Our occasional recipes last year were hugely popular, so it’s our new year’s resolution to give you one a month.
To start the year we present orecchiette, roasted pumpkin, cavolo nero, and (optional) crispy pancetta.
It’s the ideal winter warmer, and a great way to sneak vegetables into the diets of those picky home-schoolers.
- 250g orecchiette (click here to buy now)
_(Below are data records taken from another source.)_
(* ===== verification/BigInt.v ===== *)
(** * Dynamic multiprecision integers: representation, sums, products and shifts

    The class [ubint<uint32_t>] of core/include/math/hal/bigintdyn/ubintdyn.h and
    core/lib/math/hal/bigintdyn/ubintdyn.cpp in its supported configuration
    ([UBINT_32]: limbs of 32 bits, double limbs of 64 bits). An object is a record
    of its fields: the limbs, least significant first, the position of the most
    significant bit and the state. A method that changes the object returns the
    new object; assignment [a = b] copies it. Loop counters range over the
    indices of the limb vector. *)
From stdpp Require Import base numbers list.
From Stdlib Require Import ZArith Lia.
From S2P Require Import Prelude Bits.
Open Scope Z_scope.

(** ** Fields and constants *)

Inductive State := INITIALIZED | GARBAGE.

#[export] Instance State_eq_dec : EqDecision State.
Proof. solve_decision. Defined.

Record ubint := mk_ubint {
  m_value : list Z;
  m_MSB : Z;
  m_state : State
}.

Definition m_limbBitLength : Z := 32.
Definition m_log2LimbBitLength : Z := 5.
Definition m_MaxLimb : Z := 2 ^ 32 - 1.
(** The base of the representation, [(Dlimb_t)m_MaxLimb + 1]. *)
Definition limb_base : Z := m_MaxLimb + 1.

(** [int64_t] values: the conversion from an unsigned word of 64 bits, and the
    value of a signed expression, undefined when it overflows. *)
Definition i64 (x : Z) : Z :=
  let y := u64 x in if y <? 2 ^ 63 then y else y - 2 ^ 64.
Definition s64 (x : Z) : outcome Z :=
  if (- 2 ^ 63 <=? x) && (x <? 2 ^ 63) then Ok x else UB.
Definition s32 (x : Z) : outcome Z :=
  if (- 2 ^ 31 <=? x) && (x <? 2 ^ 31) then Ok x else UB.
(** A conversion to [usshort], the type of shift amounts. *)
Definition u16 (x : Z) : Z := x mod 2 ^ 16.

Definition is_garbage (a : ubint) : bool := bool_decide (m_state a = GARBAGE).

Definition set_value (a : ubint) (v : list Z) : ubint := mk_ubint v (m_MSB a) (m_state a).
Definition set_msb (a : ubint) (n : Z) : ubint := mk_ubint (m_value a) n (m_state a).

(** [v.back()] and [v.pop_back()] of a [std::vector]. *)
Definition back (v : list Z) : outcome Z :=
  match last v with Some x => Ok x | None => UB end.
Definition pop_back (v : list Z) : outcome (list Z) :=
  match v with [] => UB | _ => Ok (take (length v - 1) v) end.

(** [for (i = n - 1; i >= 0; i--) s = body(i, s)] *)
Fixpoint for_down {S} (n : nat) (body : nat -> S -> outcome S) (s : S) : outcome S :=
  match n with
  | O => Ok s
  | S n => s' ← body n s; for_down n body s'
  end.

(** ** Helpers *)

Definition GetMSBlimb_t (x : Z) : Z := GetMSB64 x.

Definition ceilIntByUInt (Number : Z) : Z :=
  let mask := m_limbBitLength - 1 in
  if Number =? 0 then 1
  else if negb (Z.land Number mask =? 0) then Z.shiftr Number m_log2LimbBitLength + 1
  else Z.shiftr Number m_log2LimbBitLength.

(** The number of limbs as an index bound. *)
Definition limbs_for (Number : Z) : nat := Z.to_nat (ceilIntByUInt Number).

Definition SetMSB (a : ubint) : outcome ubint :=
  if is_garbage a then Throw not_available_error
  else
    x ← back (m_value a);
    let msb := u32 ((Z.of_nat (length (m_value a)) - 1) * m_limbBitLength) in
    Ok (set_msb a (u32 (msb + GetMSBlimb_t x))).

Definition SetMSB_guess (a : ubint) (guessIdxChar : nat) : outcome ubint :=
  let msb := u32 ((Z.of_nat (length (m_value a)) - Z.of_nat guessIdxChar - 1)
                    * m_limbBitLength) in
  x ← vget (m_value a) guessIdxChar;
  Ok (set_msb a (u32 (msb + GetMSBlimb_t x))).

Fixpoint NormalizeLimbs_loop (i : nat) (v : list Z) : outcome (list Z) :=
  match i with
  | O => Ok v
  | S i =>
      x ← back v;
      if x =? 0 then v' ← pop_back v; NormalizeLimbs_loop i v' else Ok v
  end.

(** On a vector with no limb the counter starts at [2 ^ 32 - 1] and [back()] is
    undefined. *)
Definition NormalizeLimbs (a : ubint) : outcome ubint :=
  match m_value a with
  | [] => UB
  | v => v' ← NormalizeLimbs_loop (length v - 1) v; Ok (set_value a v')
  end.

(** ** Constructors *)

Definition ubint_default : ubint := mk_ubint [0] 0 INITIALIZED.

(** The copy constructor. *)
Definition ubint_copy (val : ubint) : outcome ubint :=
  if is_garbage val then Throw type_error else Ok val.

(** [for (i = 0; i < n; i++) { m_value.push_back((limb_t)init); init >>= 32; }] *)
Fixpoint push_limbs (n : nat) (init : Z) (v : list Z) : list Z :=
  match n with
  | O => v
  | S n => push_limbs n (Z.shiftr init m_limbBitLength) (v ++ [u32 init])
  end.

Definition ubint_u64 (val : Z) : ubint :=
  let msb := GetMSB64 val in
  let v := if val <=? m_MaxLimb then [u32 val] else push_limbs (limbs_for msb) val [] in
  mk_ubint v msb INITIALIZED.

(** [GetMSB] of a 128-bit word. *)
Definition GetMSB128 (x : Z) : Z := if x =? 0 then 0 else 128 - (127 - Z.log2 x).

Definition ubint_u128 (val : Z) : ubint :=
  let msb := GetMSB128 val in
  let v := if val <=? m_MaxLimb then [u32 val] else push_limbs (limbs_for msb) val [] in
  mk_ubint v msb INITIALIZED.

(** The constructor from the smaller integral types: conversion to [uint64_t]. *)
Definition ubint_int (val : Z) : ubint := ubint_u64 (u64 val).

(** ** Comparison *)

Fixpoint Compare_loop (n : nat) (v w : list Z) : outcome Z :=
  match n with
  | O => Ok 0
  | S i =>
      x ← vget v i;
      y ← vget w i;
      if x >? y then Ok 1
      else if x <? y then Ok (-1)
      else Compare_loop i v w
  end.

Definition Compare (this a : ubint) : outcome Z :=
  if is_garbage this || is_garbage a then Throw not_available_error
  else if m_MSB this <? m_MSB a then Ok (-1)
  else if m_MSB this >? m_MSB a then Ok 1
  else Compare_loop (length (m_value this)) (m_value this) (m_value a).
(* ===== verification/BigDiv.v ===== *)
(** * Dynamic multiprecision integers: division, modular arithmetic and strings

    The rest of core/lib/math/hal/bigintdyn/ubintdyn.cpp: Knuth's Algorithm D in
    its three variants ([divqr_vect], [divq_vect], [divr_vect]), the quotients
    and remainders built on it, Barrett reduction, modular arithmetic, inversion
    and exponentiation, and the conversions from and to strings. *)
From stdpp Require Import base numbers list.
From Stdlib Require Import ZArith Lia Ascii.
From S2P Require Import Prelude Bits BigInt.
Open Scope Z_scope.

(** ** Division of limb vectors *)

Definition nlz32 (x : Z) : Z :=
  if x =? 0 then 32
  else
    let n := 0 in
    let '(n, x) := if x <=? 0x0000FFFF then (n + 16, u32 (Z.shiftl x 16)) else (n, x) in
    let '(n, x) := if x <=? 0x00FFFFFF then (n + 8, u32 (Z.shiftl x 8)) else (n, x) in
    let '(n, x) := if x <=? 0x0FFFFFFF then (n + 4, u32 (Z.shiftl x 4)) else (n, x) in
    let '(n, x) := if x <=? 0x3FFFFFFF then (n + 2, u32 (Z.shiftl x 2)) else (n, x) in
    if x <=? 0x7FFFFFFF then n + 1 else n.
(* ===== verification/BigIntProps.v ===== *)
(** * Dynamic multiprecision integers: the representation and its operations

    The value of a limb vector, the invariant [wf] every method keeps, and the
    refinement of sums, differences, products, shifts and bit accesses to the
    operations on [Z]: [represents a x] says that the object [a] is the unique
    well-formed object of value [x], and each method returns the object of the
    mathematical result whenever that result [fits]. *)
From stdpp Require Import base numbers list.
From Stdlib Require Import ZArith Lia.
From S2P Require Import Prelude Bits BigInt.
Open Scope Z_scope.

(** ** Values of limb vectors *)

Fixpoint lval (v : list Z) : Z :=
  match v with [] => 0 | x :: v => x + limb_base * lval v end.

Definition value (a : ubint) : Z := lval (m_value a).

Definition limb (x : Z) : Prop := 0 <= x < limb_base.

(** [limb_base ^ n] *)
Definition bpow (n : nat) : Z := 2 ^ (32 * Z.of_nat n).

Ltac blia := unfold limb, limb_base, m_MaxLimb, m_limbBitLength, m_log2LimbBitLength in *; lia.

Lemma bpow_0 : bpow 0 = 1.
Proof. reflexivity. Qed.

Lemma bpow_S n : bpow (S n) = limb_base * bpow n.
Proof.
  unfold bpow. replace (32 * Z.of_nat (S n)) with (32 + 32 * Z.of_nat n) by lia.
  by rewrite Z.pow_add_r by lia.
Qed.

Lemma bpow_pos n : 0 < bpow n.
Proof. unfold bpow. apply pow2_pos. lia. Qed.

Lemma bpow_add n m : bpow (n + m) = bpow n * bpow m.
Proof. unfold bpow. rewrite <- Z.pow_add_r by lia. f_equal. lia. Qed.

Lemma bpow_le n m : (n <= m)%nat -> bpow n <= bpow m.
Proof. intros. unfold bpow. apply Z.pow_le_mono_r; lia. Qed.

#[export] Hint Resolve bpow_pos : fhe.

Lemma lval_app v w : lval (v ++ w) = lval v + bpow (length v) * lval w.
Proof.
  induction v as [|x v IH]; cbn [lval app length]; [rewrite bpow_0; lia|].
  rewrite IH, bpow_S. ring.
Qed.

Lemma lval_snoc v x : lval (v ++ [x]) = lval v + bpow (length v) * x.
Proof. rewrite lval_app. cbn [lval]. ring. Qed.

Lemma lval_split v i :
  (i <= length v)%nat -> lval v = lval (take i v) + bpow i * lval (drop i v).
Proof.
  intros. rewrite <- (take_drop i v) at 1. rewrite lval_app, length_take.
  by rewrite Nat.min_l by lia.
Qed.

Lemma lval_take_S v i x :
  v !! i = Some x -> lval (take (S i) v) = lval (take i v) + bpow i * x.
Proof.
  intros H. rewrite (take_S_r v i x H), lval_snoc, length_take.
  apply lookup_lt_Some in H. by rewrite Nat.min_l by lia.
Qed.

Lemma lval_drop_S v i x :
  v !! i = Some x -> lval (drop i v) = x + limb_base * lval (drop (S i) v).
Proof. intros H. by rewrite (drop_S v x i H). Qed.

Lemma lval_insert v i x y :
  v !! i = Some y -> lval (<[i := x]> v) = lval v + bpow i * (x - y).
Proof.
  revert i. induction v as [|z v IH]; intros [|i] H; simplify_eq/=.
  - rewrite bpow_0. lia.
  - rewrite (IH i H), bpow_S. ring.
Qed.

Lemma lval_bound v : Forall limb v -> 0 <= lval v < bpow (length v).
Proof.
  induction 1 as [|x v Hx _ IH]; cbn [lval length]; [rewrite bpow_0; lia|].
  rewrite bpow_S. unfold limb in Hx. nia.
Qed.

Lemma lval_repeat_0 n : lval (repeat 0 n) = 0.
Proof. induction n as [|n IH]; cbn [lval repeat]; [done|]. rewrite IH. lia. Qed.

Lemma lval_take_bound v i : Forall limb v -> 0 <= lval (take i v) < bpow i.
Proof.
  intros H. pose proof (lval_bound (take i v) (Forall_take _ i v H)) as Hb.
  rewrite length_take in Hb. pose proof (bpow_le (i `min` length v) i ltac:(lia)). lia.
Qed.

Lemma limb_lookup v i x : Forall limb v -> v !! i = Some x -> limb x.
Proof. intros H. by apply Forall_lookup_1. Qed.

Lemma limb_u32 x : limb (u32 x).
Proof. unfold limb, u32. apply Z.mod_pos_bound. done. Qed.

Lemma limb_0 : limb 0.
Proof. blia. Qed.

Lemma limb_1 : limb 1.
Proof. blia. Qed.

#[export] Hint Resolve limb_u32 limb_0 limb_1 : fhe.

Lemma Forall_snoc {A} (P : A -> Prop) v x : Forall P v -> P x -> Forall P (v ++ [x]).
Proof. intros. apply Forall_app. by rewrite Forall_singleton. Qed.

(** The rule for downward loops. *)
Lemma for_down_inv {S} (I : nat -> S -> Prop) n body (s : S) :
  I n s ->
  (forall i s, (i < n)%nat -> I (Datatypes.S i) s -> returns (body i s) (I i)) ->
  returns (for_down n body s) (I O).
Proof.
  revert s. induction n as [|n IH]; intros s H0 Hstep; simpl; [done|].
  eapply returns_bind; [apply Hstep; [lia | done]|].
  intros s' Hs'. apply IH; [done|]. intros. apply Hstep; [lia | done].
Qed.

(** ** The invariant *)

(** The number of limbs for which [m_MSB], a [uint32_t], does not overflow. *)
Definition max_limbs : Z := 2 ^ 27 - 1.

(** An object whose top limbs may be zero, as the partial products are. *)
Record wfu (a : ubint) : Prop := mk_wfu {
  wfu_state : m_state a = INITIALIZED;
  wfu_limbs : Forall limb (m_value a);
  wfu_size : Z.of_nat (length (m_value a)) <= max_limbs;
  wfu_msb : exists low top, m_value a = low ++ [top] /\
              m_MSB a = 32 * Z.of_nat (length low) + GetMSB top
}.

(** The top limb is not zero, unless it is the only one. *)
Definition normal (v : list Z) : Prop := last v = Some 0 -> length v = 1%nat.

Definition wf (a : ubint) : Prop := wfu a /\ normal (m_value a).

Definition represents (a : ubint) (x : Z) : Prop := wf a /\ value a = x.

(** The numbers that have a representation. *)
Definition fits (x : Z) : Prop := 0 <= x /\ GetMSB x <= 32 * max_limbs.

Lemma GetMSB_high lo hi k :
  0 <= k -> 0 <= lo < 2 ^ k -> 0 < hi -> GetMSB (lo + 2 ^ k * hi) = k + GetMSB hi.
Proof.
  intros Hk Hlo Hhi. pose proof (pow2_pos k Hk).
  rewrite !GetMSB_log2 by nia.
  enough (Z.log2 (lo + 2 ^ k * hi) = k + Z.log2 hi) by lia.
  pose proof (Z.log2_nonneg hi). pose proof (Z.log2_spec hi Hhi) as [H1 H2].
  apply Z.log2_unique; [lia|]. rewrite <- Z.add_succ_r, !Z.pow_add_r by lia. nia.
Qed.

Lemma GetMSB_mono x y : 0 <= x <= y -> GetMSB x <= GetMSB y.
Proof.
  intros H. destruct (Z.eq_dec x 0) as [->|].
  - destruct (Z.eq_dec y 0) as [->|]; [done|]. pose proof (GetMSB_pos y). rewrite GetMSB_0. lia.
  - rewrite !GetMSB_log2 by lia. pose proof (Z.log2_le_mono x y). lia.
Qed.

Lemma GetMSB_nonneg x : 0 <= x -> 0 <= GetMSB x.
Proof. intros. rewrite <- GetMSB_0. apply GetMSB_mono. lia. Qed.

Lemma fits_mono x y : fits y -> 0 <= x <= y -> fits x.
Proof. intros [? ?] ?. split; [lia|]. pose proof (GetMSB_mono x y). lia. Qed.

Lemma limb_msb x : limb x -> 0 <= GetMSB x <= 32 /\ (x <> 0 -> 1 <= GetMSB x).
Proof.
  unfold limb, limb_base, m_MaxLimb. intros H. split; [split|].
  - apply GetMSB_nonneg. lia.
  - apply (GetMSB_le x 32); lia.
  - intros. apply GetMSB_pos. lia.
Qed.

Lemma normal_snoc low top : normal (low ++ [top]) <-> low = [] \/ top <> 0.
Proof.
  unfold normal. rewrite last_snoc, length_app. simpl. split.
  - intros H. destruct (Z.eq_dec top 0) as [->|]; [left | by right].
    specialize (H eq_refl). destruct low; [done | simpl in H; lia].
  - intros [->|H]; [done|]. intros [= ->]. done.
Qed.

(** The fields of a well-formed object are determined by its value. *)
Lemma wf_cases a :
  wf a ->
  (m_value a = [0] /\ m_MSB a = 0 /\ value a = 0) \/
  (exists low top, m_value a = low ++ [top] /\ 0 < top /\ 0 < value a /\
     m_MSB a = GetMSB (value a) /\
     32 * Z.of_nat (length low) < m_MSB a <= 32 * Z.of_nat (length low) + 32).
Proof.
  intros [[Hs Hl Hsz (low & top & Hv & Hm)] Hn]. rewrite Hv in *.
  apply Forall_app in Hl as [Hlow [Htop _]%Forall_cons]. apply normal_snoc in Hn.
  pose proof (limb_msb top Htop) as [? ?]. pose proof (lval_bound low Hlow) as Hb.
  destruct (Z.eq_dec top 0) as [->|Ht].
  - left. destruct Hn as [->|]; [|done]. unfold value. rewrite Hv, Hm. done.
  - right. exists low, top. unfold value. rewrite Hv, lval_snoc. unfold limb in Htop.
    pose proof (bpow_pos (length low)). split; [done|]. split; [lia|]. split; [nia|].
    split; [|specialize (H0 Ht); lia]. rewrite Hm. symmetry. apply GetMSB_high; unfold bpow in *; lia.
Qed.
- 300g pumpkin (winter squash/ butternut squash), peeled, deseeded and cut into small cubes
- 2 tablespoons olive oil
- 6 rashers smoked pancetta (click here to buy now)
- 1 teaspoon butter
- 1 garlic clove, minced
- 1/2 teaspoon dried chilli flakes
- 4 leaves cavelo nero, shredded
- Salt & pepper
1. Pre-heat the oven to 200c (fan).
2. Arrange the cubed squash on a baking tray and drizzle with 1 tablespoon of olive oil, then lightly season with salt and pepper. Pop into oven and roast until golden and cooked through for approximately 20- 30 minutes, checking and turning half way through. Once cooked, set aside for later.
3. Fry the pancetta in a dry, hot frying pan until crispy. Remove and allow to cool. Once cool, roughly chop into shards.
4. In the same frying pan, add a dash of olive oil and the butter. Then, on a medium heat, fry off the garlic and chilli flakes for 1 minute, followed by the cavolo nero. Stir fry for a few minutes, then add the roasted pumpkin.
5. Meanwhile boil the pasta as per pack instructions.
6. Once the pasta is cooked, reserve the cooking water and transfer the pasta to the frying pan. Stir well and mix all ingredients together. If it’s looking too dry add a small amount of pasta water and allow to cook for another minute. Check seasoning and serve, topped with the crispy pancetta and some more chilli flakes.